FDA spanks second Novacyl Asian API plant with warning letter

The FDA has cited a Novacyl active pharmaceutical ingredient (API) manufacturing plant in Thailand with a warning letter after finding some of the same issues there that it had uncovered at the company's facility in China.

The failings were laid out in a warning letter issued Feb. 27 and posted by the FDA today. Among other problems, the letter indicates the plant reprocessed 6 batches of APIs that initially failed specifications, adding in small quantities of passed ingredients, "until you dispensed the entirety of the rejected material" the letter said. It said another API batch had "insoluble black specks (dirt), size 5-10 microns" and was reprocessed and then marked as having met specs.

The inspectors found that the plant had not kept some data documenting quality and weight tests. "Your analyst selectively invalidated data during related substance testing," the letter said. The plant also did not have controls in place to assure that employees were not deleting data of failed tests.

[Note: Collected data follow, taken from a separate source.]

Lemma tick_fire_run v d l fuel k vt f log :
  k_vtlist k = (v, d) :: l -> k_vts k !! v = Some vt -> vt_func vt = Some f -> P log k ->
  exists k1, tick_fire call (S fuel) (elapsed k) k =
      (if first_delta l <=? u32 (elapsed k - d) then tick_fire call fuel (u32 (elapsed k - d)) k1
       else Some (tt, k1)) /\
    timers k1 = (l, <[v := set_vt_func (fun _ => None) vt]> (k_vts k),
                 u32 (k_lasttime k + d), k_now k) /\
    P (log ++ [(f, vt_par vt)]) k1.
Proof.
  intros El Hvt Hf HP.
  set (k0 := (match l with [] => set_k_alarm (fun _ => None) | _ => id end)
     (set_k_vts <[v := set_vt_func (fun _ => None) vt]>
        (set_k_vtlist (fun _ => l) (set_k_lasttime (fun t => u32 (t + d)) k)))).
  assert (H0 : timers k0 = (l, <[v := set_vt_func (fun _ => None) vt]> (k_vts k),
                 u32 (k_lasttime k + d), k_now k)) by (subst k0; by destruct l).
  destruct (Hcall log f (vt_par vt) k0) as (k1 & E1 & Ht1 & HP1).
  { eapply Hfree, HP. subst k0. by destruct l. }
  exists k1. split; [|by rewrite Ht1].
  cbn [tick_fire]. vt_unfold. msimpl. rewrite El. msimpl.
  erewrite run_update by (cbn; rewrite Hvt; cbn; done).
  assert (Hpre : (match l with [] => modify (set_k_alarm (fun _ => None)) | _ => mret tt end)
     (set_k_vts <[v := set_vt_func (fun _ => None) vt]>
        (set_k_vtlist (fun _ => l) (set_k_lasttime (fun t => u32 (t + d)) k))) = Some (tt, k0))
    by (subst k0; by destruct l).
  erewrite run_call by apply Hpre.
  msimpl. erewrite run_call by apply E1. msimpl.
  assert (k_vtlist k1 = l) as ->. { by rewrite H0 in Ht1; injection Ht1. }
  destruct (_ <=? _); [done|reflexivity].
Qed.
Lemma framed_chSchReadyI t : framed (chSchReadyI t).
Proof. unfold chSchReadyI. auto with frame. Qed.
Lemma framed_next_thread : framed next_thread.
Proof.
  unfold next_thread. apply framed_bind; [apply framed_gets|].
  intros [|t l]; [by intros k a k'|auto 6 with frame].
Qed.
#[export] Hint Resolve framed_chSchReadyI framed_next_thread : frame.
Lemma framed_go_sleep st : framed (go_sleep st).
Proof. unfold go_sleep, currp. auto 6 with frame. Qed.
Lemma framed_wakeup_now t m : framed (wakeup_now t m).
Proof. unfold wakeup_now, currp, thd. auto 20 with frame. Qed.

Lemma but_sched_prio k k' x : but_sched k' = but_sched k -> prio_of k' x = prio_of k x.
Proof.
  intros H. apply (f_equal (fun k => t_prio <$> k_threads k !! x)) in H. cbn in H.
  rewrite !lookup_fmap in H. unfold prio_of.
  by destruct (k_threads k !! x), (k_threads k' !! x); cbn in *; try injection H.
Qed.

(** ** Releasing a thread *)

(** [t] has stopped waiting, with message [m]. *)
Record released (t : tid) (m : Z) (k k' : ch_system) : Prop := {
  re_ok : sched_ok k';
  re_frame : but_sched k' = but_sched k;
  re_wview x : wview k' x = if decide (x = t) then None else wview k x;
  re_msg : t_u <$> k_threads k' !! t = Some (u_msg m);
  re_rlist : k_rlist k' ≡ₚ t :: k_rlist k;
  re_current : k_current k' = k_current k
}.

Lemma readied_released t m k k' th : sched_ok k' -> k_threads k !! t = Some th ->
  k_threads k' = <[t := set_t_state (fun _ => CH_STATE_READY) (set_t_u (fun _ => u_msg m) th)]> (k_threads k) ->
  but_sched k' = but_sched k -> k_rlist k' ≡ₚ t :: k_rlist k -> k_current k' = k_current k ->
  released t m k k'.
Proof.
  intros Hok Ht Hth Hf Hl Hc. constructor; try done.
  - intros x. unfold wview. rewrite Hth. case_decide as Hx.
    + subst. rewrite lookup_insert_eq. cbn. by rewrite decide_True by (by right).
    + by rewrite lookup_insert_ne.
  - rewrite Hth, lookup_insert_eq. done.
Qed.

(** The message is written before or after the thread is put in the ready list. *)
Lemma release_ok t m k : sched_ok k -> waits k t ->
  exists k', (set_u t (u_msg m);; chSchReadyI t) k = Some (tt, k') /\ released t m k k'.
Proof.
  intros Hok (th & Ht & Hnc & Hnr).
  destruct (set_u_ok t (u_msg m) k th Hok Ht) as (k1 & E1 & Hok1 & Hl1 & Hc1 & Hp1 & Hk1).
  assert (Ht1 : k_threads k1 !! t = Some (set_t_u (fun _ => u_msg m) th))
    by (subst k1; apply lookup_insert_eq).
  destruct (ready_ok t k1 Hok1) as (k2 & E2 & Hok2 & Hc2 & Hl2 & _); [by eexists|].
  pose proof E2 as E2'. rewrite (chSchReadyI_run _ _ _ Ht1) in E2'. injection E2' as Hk2.
  exists k2. rewrite bind_run, E1. split; [done|].
  eapply readied_released; [done|done| |..].
  - rewrite <- Hk2, Hk1. cbn. apply insert_insert_eq.
  - transitivity (but_sched k1); [by eapply framed_chSchReadyI|].
    eapply (framed_on_thd t (set_t_u (fun _ => u_msg m))), E1. done.
  - by rewrite Hl2, Hl1.
  - congruence.
Qed.

Lemma release_ok' t m k : sched_ok k -> waits k t ->
  exists k', (chSchReadyI t;; set_u t (u_msg m)) k = Some (tt, k') /\ released t m k k'.
Proof.
  intros Hok Hw. pose proof Hw as (th & Ht & Hnc & Hnr).
  destruct (ready_ok t k Hok Hw) as (k1 & E1 & Hok1 & Hc1 & Hl1 & _).
  pose proof E1 as E1'. rewrite (chSchReadyI_run _ _ _ Ht) in E1'. injection E1' as Hk1.
  assert (Ht1 : k_threads k1 !! t = Some (set_t_state (fun _ => CH_STATE_READY) th))
    by (subst k1; apply lookup_insert_eq).
  destruct (set_u_ok t (u_msg m) k1 _ Hok1 Ht1) as (k2 & E2 & Hok2 & Hl2 & Hc2 & Hp2 & Hk2).
  exists k2. rewrite bind_run, E1. split; [done|].
  eapply readied_released; [done|done| |..].
  - rewrite Hk2, <- Hk1. cbn. apply insert_insert_eq.
  - transitivity (but_sched k1); [|by eapply framed_chSchReadyI].
    eapply (framed_on_thd t (set_t_u (fun _ => u_msg m))), E2. done.
  - by rewrite Hl2, Hl1.
  - congruence.
Qed.

(** The same, by [chSchWakeupS]: the released thread may run at once. *)
Record woken (t : tid) (m : Z) (k k' : ch_system) : Prop := {
  wo_ok : sched_ok k';
  wo_top : top k';
  wo_frame : but_sched k' = but_sched k;
  wo_wview x : wview k' x = if decide (x = t) then None else wview k x;
  wo_msg : t_u <$> k_threads k' !! t = Some (u_msg m)
}.

(** Only these threads are written. *)
Definition untouched {A} (x : tid) (m : K A) : Prop :=
  forall k a k', m k = Some (a, k') -> k_threads k' !! x = k_threads k !! x.

Lemma untouched_bind {A B} x (m : K A) (f : A -> K B) :
  untouched x m -> (forall a, untouched x (f a)) -> untouched x (m ≫= f).
Proof. intros Hm Hf k b k2 (a & k1 & ?%Hm & ?%Hf)%bind_inv. congruence. Qed.
Lemma untouched_ret {A} x (a : A) : untouched x (mret a).
Proof. by intros k b k' [= <- <-]. Qed.
Lemma untouched_deref {A} x (f : ch_system -> option A) : untouched x (deref f).
Proof. intros k b k'. unfold deref. destruct (f k); [|done]. by intros [= <- <-]. Qed.
Lemma untouched_modify x f : (forall k, k_threads (f k) = k_threads k) -> untouched x (modify f).
Proof. intros H k b k' [= <- <-]. by rewrite H. Qed.
Lemma untouched_on_thd x t f : x <> t -> untouched x (on_thd t f).
Proof.
  intros Hx k a k'. unfold on_thd, update. destruct (k_threads k !! t); [|done].
  cbn. intros [= <- <-]. cbn. by rewrite lookup_insert_ne.
Qed.
Lemma untouched_ready x t : x <> t -> untouched x (chSchReadyI t).
Proof.
  intros. apply untouched_bind; [by apply untouched_on_thd|].
  intros _. by apply untouched_modify.
Qed.
#[export] Hint Resolve untouched_bind untouched_ret untouched_deref untouched_ready : frame.
#[export] Hint Extern 1 (untouched _ (modify _)) => apply untouched_modify; reflexivity : frame.
#[export] Hint Extern 1 (untouched _ (set_u _ _)) => apply untouched_on_thd : frame.
#[export] Hint Extern 1 (untouched _ (set_state _ _)) => apply untouched_on_thd : frame.
#[export] Hint Extern 1 (untouched _ (match ?x with _ => _ end)) => destruct x : frame.

Lemma wview_running k x : sched_ok k -> x ∈ k_current k :: k_rlist k -> wview k x = None.
Proof.
  intros Hok Hx. destruct (so_exists _ Hok _ Hx) as [th Ht]. unfold wview. rewrite Ht. cbn.
  rewrite decide_True; [done|]. unfold runnable.
  rewrite (so_current _ Hok _ _ Ht), (so_ready _ Hok _ _ Ht). by rewrite elem_of_cons in Hx.
Qed.

Lemma wakeup_now_woken t m k : sched_ok k -> top k -> waits k t ->
  exists b k', wakeup_now t m k = Some (b, k') /\ woken t m k k'.
Proof.
  intros Hok Htop (th & Ht & Hnc & Hnr).
  destruct (wakeup_now_run t m k th Hok Htop Ht Hnc Hnr) as
    (k' & E & Hok' & Htop' & Hp & Hc & Hl & Hm).
  eexists _, k'. split; [done|].
  constructor; [done|done|by eapply framed_wakeup_now| |done].
  intros x. destruct (decide (x = t)) as [->|Hx].
  { apply wview_running; [done|]. rewrite Hc, Hl. case_decide; rewrite !elem_of_cons; auto. }
  destruct (decide (x = k_current k)) as [->|Hxc].
  { rewrite (wview_running k) by (done || by left). apply wview_running; [done|].
    rewrite Hc, Hl. case_decide; rewrite !elem_of_cons; auto. }
  unfold wview. assert (k_threads k' !! x = k_threads k !! x) as ->; [|done].
  revert E. unfold wakeup_now, currp, thd. rewrite run_gets.
  match goal with |- ?p k = _ -> _ => assert (Hu : untouched x p) by auto 20 with frame end.
  apply Hu.
Qed.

The letter noted that the issues were similar to those laid out in a December warning letter to the Novacyl Wuxi Pharmaceutical site in Wuxi, Jiangsu, China. In that warning letter, inspectors reported finding failed test results in the trash and testing data that had been overwritten in testing equipment. The agency said the company was also changing integration parameters for an impurities test without documentation or justification.

In the latest letter the FDA told Novacyl it needed to "immediately undertake a comprehensive evaluation of global manufacturing operations of all your facilities to ensure compliance with CGMP expectations."